» **Information**
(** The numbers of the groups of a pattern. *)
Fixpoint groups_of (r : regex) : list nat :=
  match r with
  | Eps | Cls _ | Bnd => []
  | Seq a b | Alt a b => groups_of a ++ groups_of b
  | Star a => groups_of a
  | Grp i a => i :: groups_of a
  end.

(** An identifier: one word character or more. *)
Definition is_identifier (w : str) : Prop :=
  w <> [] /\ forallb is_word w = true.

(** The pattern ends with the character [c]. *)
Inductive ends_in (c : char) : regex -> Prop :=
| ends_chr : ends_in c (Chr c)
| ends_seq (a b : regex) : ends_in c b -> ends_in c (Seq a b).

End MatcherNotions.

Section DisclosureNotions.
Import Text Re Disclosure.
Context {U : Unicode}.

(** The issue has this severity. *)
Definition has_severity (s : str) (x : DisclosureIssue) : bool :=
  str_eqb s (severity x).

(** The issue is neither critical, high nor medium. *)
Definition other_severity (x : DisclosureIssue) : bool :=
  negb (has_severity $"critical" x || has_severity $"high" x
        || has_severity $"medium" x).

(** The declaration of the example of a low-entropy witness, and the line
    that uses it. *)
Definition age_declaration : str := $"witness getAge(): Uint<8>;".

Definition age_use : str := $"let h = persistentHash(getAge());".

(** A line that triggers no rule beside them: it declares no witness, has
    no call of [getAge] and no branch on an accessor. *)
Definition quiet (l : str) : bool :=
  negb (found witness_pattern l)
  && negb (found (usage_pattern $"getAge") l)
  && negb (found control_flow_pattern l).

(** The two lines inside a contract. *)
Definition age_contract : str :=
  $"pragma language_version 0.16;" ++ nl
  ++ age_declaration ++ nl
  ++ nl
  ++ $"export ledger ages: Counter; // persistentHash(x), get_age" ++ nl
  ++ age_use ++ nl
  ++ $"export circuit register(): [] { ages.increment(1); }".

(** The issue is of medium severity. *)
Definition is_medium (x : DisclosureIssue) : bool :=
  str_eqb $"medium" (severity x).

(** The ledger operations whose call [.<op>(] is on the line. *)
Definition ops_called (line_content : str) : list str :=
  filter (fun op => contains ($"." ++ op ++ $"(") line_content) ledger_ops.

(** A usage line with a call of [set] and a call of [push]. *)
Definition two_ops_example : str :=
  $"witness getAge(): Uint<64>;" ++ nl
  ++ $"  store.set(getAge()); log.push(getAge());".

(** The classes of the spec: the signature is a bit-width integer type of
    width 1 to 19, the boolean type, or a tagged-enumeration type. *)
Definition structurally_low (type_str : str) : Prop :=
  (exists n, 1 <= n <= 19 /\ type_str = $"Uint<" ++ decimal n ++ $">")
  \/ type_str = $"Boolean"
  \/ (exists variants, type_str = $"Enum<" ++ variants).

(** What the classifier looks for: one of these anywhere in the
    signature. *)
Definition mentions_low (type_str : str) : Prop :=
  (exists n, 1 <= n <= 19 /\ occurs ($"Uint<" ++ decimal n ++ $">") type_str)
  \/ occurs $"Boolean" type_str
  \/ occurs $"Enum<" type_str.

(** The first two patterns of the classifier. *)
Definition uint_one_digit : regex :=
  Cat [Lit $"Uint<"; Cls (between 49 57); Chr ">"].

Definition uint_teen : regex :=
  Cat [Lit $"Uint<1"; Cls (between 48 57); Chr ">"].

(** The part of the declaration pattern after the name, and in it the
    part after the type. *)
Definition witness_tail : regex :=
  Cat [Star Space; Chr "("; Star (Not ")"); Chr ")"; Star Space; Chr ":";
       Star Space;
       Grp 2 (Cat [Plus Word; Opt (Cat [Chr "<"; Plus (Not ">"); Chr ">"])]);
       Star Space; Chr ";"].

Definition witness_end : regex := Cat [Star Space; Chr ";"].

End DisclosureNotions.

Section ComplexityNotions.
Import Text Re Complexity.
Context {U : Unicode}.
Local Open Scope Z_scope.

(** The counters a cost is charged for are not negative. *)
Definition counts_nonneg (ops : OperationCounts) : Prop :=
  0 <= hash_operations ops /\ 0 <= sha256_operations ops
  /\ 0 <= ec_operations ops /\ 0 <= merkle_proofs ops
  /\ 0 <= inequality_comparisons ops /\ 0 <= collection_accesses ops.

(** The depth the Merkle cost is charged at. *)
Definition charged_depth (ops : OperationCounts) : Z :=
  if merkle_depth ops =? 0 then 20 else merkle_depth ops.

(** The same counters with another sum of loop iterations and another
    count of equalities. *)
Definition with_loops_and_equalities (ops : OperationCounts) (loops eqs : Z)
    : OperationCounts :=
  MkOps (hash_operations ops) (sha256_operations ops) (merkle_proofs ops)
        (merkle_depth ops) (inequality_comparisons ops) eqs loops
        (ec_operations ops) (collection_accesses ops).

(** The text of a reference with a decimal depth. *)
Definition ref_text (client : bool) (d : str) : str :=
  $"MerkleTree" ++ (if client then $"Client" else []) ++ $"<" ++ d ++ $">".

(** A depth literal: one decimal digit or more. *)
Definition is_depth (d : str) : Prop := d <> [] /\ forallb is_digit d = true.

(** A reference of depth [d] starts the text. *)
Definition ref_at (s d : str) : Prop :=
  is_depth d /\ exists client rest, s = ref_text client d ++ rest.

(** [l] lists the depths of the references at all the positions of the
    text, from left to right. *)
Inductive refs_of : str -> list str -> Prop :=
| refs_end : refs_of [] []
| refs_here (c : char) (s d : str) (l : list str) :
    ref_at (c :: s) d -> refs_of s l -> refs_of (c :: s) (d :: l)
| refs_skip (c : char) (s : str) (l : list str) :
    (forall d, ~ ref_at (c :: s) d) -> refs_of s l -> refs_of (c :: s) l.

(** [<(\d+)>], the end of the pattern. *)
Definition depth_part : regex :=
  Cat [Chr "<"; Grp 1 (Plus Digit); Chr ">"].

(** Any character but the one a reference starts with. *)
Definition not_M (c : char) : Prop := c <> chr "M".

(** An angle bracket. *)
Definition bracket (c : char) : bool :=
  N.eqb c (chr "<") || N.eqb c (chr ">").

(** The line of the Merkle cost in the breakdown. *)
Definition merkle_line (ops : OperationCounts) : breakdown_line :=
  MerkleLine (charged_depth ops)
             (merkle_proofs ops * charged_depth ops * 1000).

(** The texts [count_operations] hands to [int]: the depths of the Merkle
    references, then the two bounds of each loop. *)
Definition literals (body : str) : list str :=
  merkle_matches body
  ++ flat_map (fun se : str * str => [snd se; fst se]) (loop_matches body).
* * *
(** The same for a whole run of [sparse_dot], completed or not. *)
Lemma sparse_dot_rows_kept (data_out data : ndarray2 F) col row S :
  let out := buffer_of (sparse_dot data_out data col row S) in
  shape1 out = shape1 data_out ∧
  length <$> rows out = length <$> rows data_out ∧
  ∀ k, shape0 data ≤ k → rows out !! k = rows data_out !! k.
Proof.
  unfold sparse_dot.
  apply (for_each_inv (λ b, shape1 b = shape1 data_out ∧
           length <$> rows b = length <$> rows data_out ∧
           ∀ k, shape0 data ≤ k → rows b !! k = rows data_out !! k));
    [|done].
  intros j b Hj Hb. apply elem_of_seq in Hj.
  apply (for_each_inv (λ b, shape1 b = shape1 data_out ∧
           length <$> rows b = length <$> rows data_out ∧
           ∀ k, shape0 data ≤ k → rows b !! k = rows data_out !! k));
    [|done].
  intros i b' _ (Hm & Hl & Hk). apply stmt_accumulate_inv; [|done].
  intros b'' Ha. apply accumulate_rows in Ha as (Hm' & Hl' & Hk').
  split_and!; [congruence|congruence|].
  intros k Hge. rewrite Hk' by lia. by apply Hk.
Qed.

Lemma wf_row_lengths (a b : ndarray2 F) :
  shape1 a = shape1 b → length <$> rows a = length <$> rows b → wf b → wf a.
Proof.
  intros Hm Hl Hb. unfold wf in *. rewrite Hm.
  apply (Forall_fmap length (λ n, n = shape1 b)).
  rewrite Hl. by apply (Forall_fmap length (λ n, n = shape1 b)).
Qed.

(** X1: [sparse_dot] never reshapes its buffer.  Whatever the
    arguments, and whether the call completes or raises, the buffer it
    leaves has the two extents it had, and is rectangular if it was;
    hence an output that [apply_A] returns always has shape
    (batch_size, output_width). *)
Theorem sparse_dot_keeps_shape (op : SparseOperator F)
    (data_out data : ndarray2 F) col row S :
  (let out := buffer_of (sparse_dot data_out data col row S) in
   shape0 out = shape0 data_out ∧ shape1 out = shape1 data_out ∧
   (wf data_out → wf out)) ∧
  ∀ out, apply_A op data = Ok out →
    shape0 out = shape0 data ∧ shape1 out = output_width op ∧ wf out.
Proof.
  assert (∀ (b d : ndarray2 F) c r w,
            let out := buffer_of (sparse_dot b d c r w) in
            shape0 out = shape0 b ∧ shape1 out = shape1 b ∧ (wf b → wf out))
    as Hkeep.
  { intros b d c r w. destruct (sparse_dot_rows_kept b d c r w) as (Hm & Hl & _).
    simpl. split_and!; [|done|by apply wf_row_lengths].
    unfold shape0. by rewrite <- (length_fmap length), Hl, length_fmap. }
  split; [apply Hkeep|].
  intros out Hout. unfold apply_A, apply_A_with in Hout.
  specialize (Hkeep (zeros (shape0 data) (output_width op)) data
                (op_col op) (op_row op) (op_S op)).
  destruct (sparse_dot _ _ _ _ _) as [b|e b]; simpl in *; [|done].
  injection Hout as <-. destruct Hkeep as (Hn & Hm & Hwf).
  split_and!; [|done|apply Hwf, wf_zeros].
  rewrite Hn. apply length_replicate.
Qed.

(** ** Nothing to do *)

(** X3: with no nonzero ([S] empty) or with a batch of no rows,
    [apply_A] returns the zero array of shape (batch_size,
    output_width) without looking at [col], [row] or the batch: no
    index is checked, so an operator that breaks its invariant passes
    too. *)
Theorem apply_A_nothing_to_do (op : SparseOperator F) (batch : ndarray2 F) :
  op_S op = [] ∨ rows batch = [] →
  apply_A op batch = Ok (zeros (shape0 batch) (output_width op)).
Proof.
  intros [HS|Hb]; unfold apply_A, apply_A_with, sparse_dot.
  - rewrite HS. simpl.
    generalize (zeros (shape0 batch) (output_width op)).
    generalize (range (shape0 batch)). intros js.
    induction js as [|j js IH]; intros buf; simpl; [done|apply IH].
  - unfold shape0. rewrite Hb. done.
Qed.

» **Directions for this task**
Using the entries above, return exactly the lines from the line with "Definition ref_at (s" to the line with "(** [<(\d+)>], the end of the pattern. *)", counting both of those lines.

» **Written reply**
Definition ref_at (s d : str) : Prop :=
  is_depth d /\ exists client rest, s = ref_text client d ++ rest.

(** [l] lists the depths of the references at all the positions of the
    text, from left to right. *)
Inductive refs_of : str -> list str -> Prop :=
| refs_end : refs_of [] []
| refs_here (c : char) (s d : str) (l : list str) :
    ref_at (c :: s) d -> refs_of s l -> refs_of (c :: s) (d :: l)
| refs_skip (c : char) (s : str) (l : list str) :
    (forall d, ~ ref_at (c :: s) d) -> refs_of s l -> refs_of (c :: s) l.

(** [<(\d+)>], the end of the pattern. *)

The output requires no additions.